Havisham, is a book based on the life of Great Expectations’ Miss Catherine Havisham, the mad woman who, after being left at the altar, takes in the orphan Estella and teaches her to break the hearts of men. The book both shows the descent into madness of Dickens’s infamous character, but also explains how she comes to be who she is.
Throughout the book the reader watches Miss Havisham grow up a lonely child with only a young maid for a companion. Such a sorry start in life is continued when she finds out that her beloved father has another family in addition to her. As a result, a half-brother is added to the household who is thoroughly unlikeable and who takes great delight in upsetting his sister. As she becomes a young adult, she moves to the manor of an impoverished noble family who are expected to provide her the requisite social “polish” for high society. She discovers socialising, parties and masked balls, and also the love which will ruin her and reduce her to a shell of her former self. In these encounters, Frame raises some of the novel’s key concerns: duty and social expectations.
The sometimes hypocritical and contradictory nature of social expectations and behaviour are evident in the actions of many of the characters in the book; these double standards also apply, of course, to Miss Havisham, who proves herself a canny business woman despite her failings in romance and a blind naivety in relation to those who finally betray her.
The novel is written in the style of an autobiography and is oddly enchanting. As most readers will know Miss Havisham’s fate, Havisham does elicit sympathy for the continually unluckess character. Great Expectations can’t but be read in a different light when seen from Miss Havisham’s point of view. Post-Havisham, readers are likely to feel sympathy for a character they may have previously only disliked and of whom Dickens has portrayed negatively. The readers of Havisham might wish for a different outcome but know otherwise. This gives Havisham a certain pathos , especially towards the end where Frame’s novel dovetails with the plot of Great Expectations. Miss Havisham must therefore live her prescribed fate and die in agony because of her wounds.

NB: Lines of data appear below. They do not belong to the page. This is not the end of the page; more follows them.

(** [_onFailure] on a half-open breaker: it opens again, and sets no
    timer. *)
Lemma onFailure_half_open now cb b :
  circuitState cb = HALF_OPEN ->
  _onFailure now cb b
  = (with_nextAttemptTime (with_state cb OPEN) (now + disableDuration cb),
     with_metrics b (set_isTemporarilyDisabled true (metrics b))).
Proof. unfold _onFailure. now intros ->. Qed.

Lemma onFailure_counts now cb b :
  let b' := snd (_onFailure now cb b) in
  totalRequests (metrics b') = totalRequests (metrics b) /\
  successfulRequests (metrics b') = successfulRequests (metrics b) /\
  failedRequests (metrics b') = failedRequests (metrics b) /\
  consecutiveFailures (metrics b') = consecutiveFailures (metrics b) /\
  isEnabled b' = isEnabled b /\ name b' = name b /\
  failureThreshold (fst (_onFailure now cb b)) = failureThreshold cb /\
  disableDuration (fst (_onFailure now cb b)) = disableDuration cb.
Proof.
  unfold _onFailure.
  destruct (circuitState cb); simpl; try (repeat split; reflexivity);
    destruct (failureThreshold cb <=? consecutiveFailures (metrics b)); simpl;
    repeat split; reflexivity.
Qed.

Lemma onSuccess_counts cb b :
  let b' := snd (_onSuccess cb b) in
  totalRequests (metrics b') = totalRequests (metrics b) /\
  successfulRequests (metrics b') = successfulRequests (metrics b) /\
  failedRequests (metrics b') = failedRequests (metrics b) /\
  timers b' = timers b /\ isEnabled b' = isEnabled b /\ name b' = name b /\
  failureThreshold (fst (_onSuccess cb b)) = failureThreshold cb /\
  disableDuration (fst (_onSuccess cb b)) = disableDuration cb /\
  nextAttemptTime (fst (_onSuccess cb b)) = nextAttemptTime cb.
Proof. unfold _onSuccess. destruct (circuitState cb); simpl; repeat split. Qed.
Lemma parsePrivateKeyPEM_rejected_witness :
  (@parsePrivateKeyPEM Sample.lib classify_block (Sample.text "Eqk;")
   = (None, "", Some (KeyDecodeFailed PreamblePrivateKeyEC
                        (errorString "x509: failed to parse EC private key")))) /\
  (@parsePrivateKeyPEM Sample.lib classify_block (Sample.text "Rek;")
   = (None, "", Some (KeyDecodeFailed PreamblePrivateKeyRSA Sample.pkcs1Error))).
Proof.
  split.
  - apply (proj1 (@parsePrivateKeyPEM_rejected Sample.lib classify_block)
             (Sample.text "Eqk;") [] (Sample.block "EC PRIVATE KEY" "qk")
             PreamblePrivateKeyEC
             (fun der => let '(key, err) := Sample.ParseECPrivateKey der in
                         (ptrToAny ecdsa.PrivateKey key, err))
             (ptrToAny ecdsa.PrivateKey None)
             (errorString "x509: failed to parse EC private key"));
      vm_compute; reflexivity.
  - apply (proj2 (@parsePrivateKeyPEM_rejected Sample.lib classify_block)
             (Sample.text "Rek;") [] (Sample.block "RSA PRIVATE KEY" "ek")
             (VBytes (Sample.text "k")) None Sample.pkcs1Error).
    + intros b Hb. unfold classify_block. rewrite Hb. reflexivity.
    + vm_compute; reflexivity.
    + reflexivity.
    + vm_compute; reflexivity.
    + vm_compute; reflexivity.
Defined.

Lemma decode_private_key_unrecognized_witness :
  @decode_private_key Sample.lib (Sample.text "Cdk;")
  = (None, "", Some (UnrecognizedPreamble "CERTIFICATE")) /\
  carries (Error (UnrecognizedPreamble "CERTIFICATE")) "CERTIFICATE".
Proof.
  destruct (@decode_private_key_unrecognized Sample.lib (Sample.text "Cdk;") []
              (Sample.block "CERTIFICATE" "dk")) as (Hresult & Herror & Hcarries).
  - vm_compute; reflexivity.
  - rewrite !not_elem_of_cons. repeat split; [discriminate.. | apply not_elem_of_nil].
  - split; [exact Hresult | exact Hcarries].
Defined.

Lemma parsePrivateKeyPEM_malformed_witness :
  @parsePrivateKeyPEM Sample.lib classify_block (Sample.text "Pdk")
  = (None, "", Some (MalformedPEM 0 3)) /\
  Error (MalformedPEM 0 3) = "failed to decode PEM block: decoded bytes 0, undecoded 3".
Proof.
  apply (@parsePrivateKeyPEM_malformed Sample.lib classify_block
           (Sample.text "Pdk") (Sample.text "Pdk")).
  vm_compute; reflexivity.
Defined.



Lemma keyParsers_closed_witness :
  is_Some (@keyParsers Sample.lib !! PreamblePrivateKeyEC) /\
  snd (@parsePrivateKeyPEM Sample.lib classify_block (Sample.text "Pxk;"))
  <> Some (ParserUndetermined PreamblePrivateKeyPKCS8).
Proof.
  split.
  - apply (proj1 (@keyParsers_closed Sample.lib) PreamblePrivateKeyEC).
    repeat constructor.
  - apply (proj2 (@keyParsers_closed Sample.lib) classify_block
             (Sample.text "Pxk;") [] (Sample.block "PRIVATE KEY" "xk")
             PreamblePrivateKeyPKCS8).
    + vm_compute; reflexivity.
    + reflexivity.
    + repeat constructor.
Defined.
Definition classify (lex : Lexicon) (tok : string) : option Word :=
  option_map snd (find (fun e => String.eqb (fst e) tok) lex).

(** Tokens are the maximal runs of characters other than the blank. *)
Definition is_blank (c : ascii) : bool := Ascii.eqb c " ".

Definition close_token (cur : string) (rest : list string) : list string :=
  match cur with
  | EmptyString => rest
  | _ => cur :: rest
  end.

Fixpoint tokens_from (cur : string) (s : string) : list string :=
  match s with
  | EmptyString => close_token cur []
  | String c s' =>
      if is_blank c then close_token cur (tokens_from EmptyString s')
      else tokens_from (cur ++ String c EmptyString) s'
  end.

Definition tokenize (utterance : string) : list string :=
  tokens_from EmptyString utterance.

(** The running total; the sub-total, [None] while no number word has come
    since the start or the last scale word; whether the last number word was
    a word for tens, which units may follow; whether a number or scale word
    was seen at all. *)
Record Acc : Set :=
  acc { total : Z; sub_total : option Z; tens_open : bool; seen : bool }.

In Havisham, Frame manages to show the sorrow of a young girl, the pain of a heartbroken young woman and the bitterness of an older woman who has been denied the life that she had hoped for. The novel casts an interesting light on not only the plight of unmarried women but also the social history of the time. However it is the characters that truly carry the book, after reading the book Miss Havisham will never seem quite the same; her loneliness throughout her life will cling to the reader. It is not a happy book; but it is, however, a very interesting read and definitely one for all those that enjoyed, loved or even merely liked Great Expectations.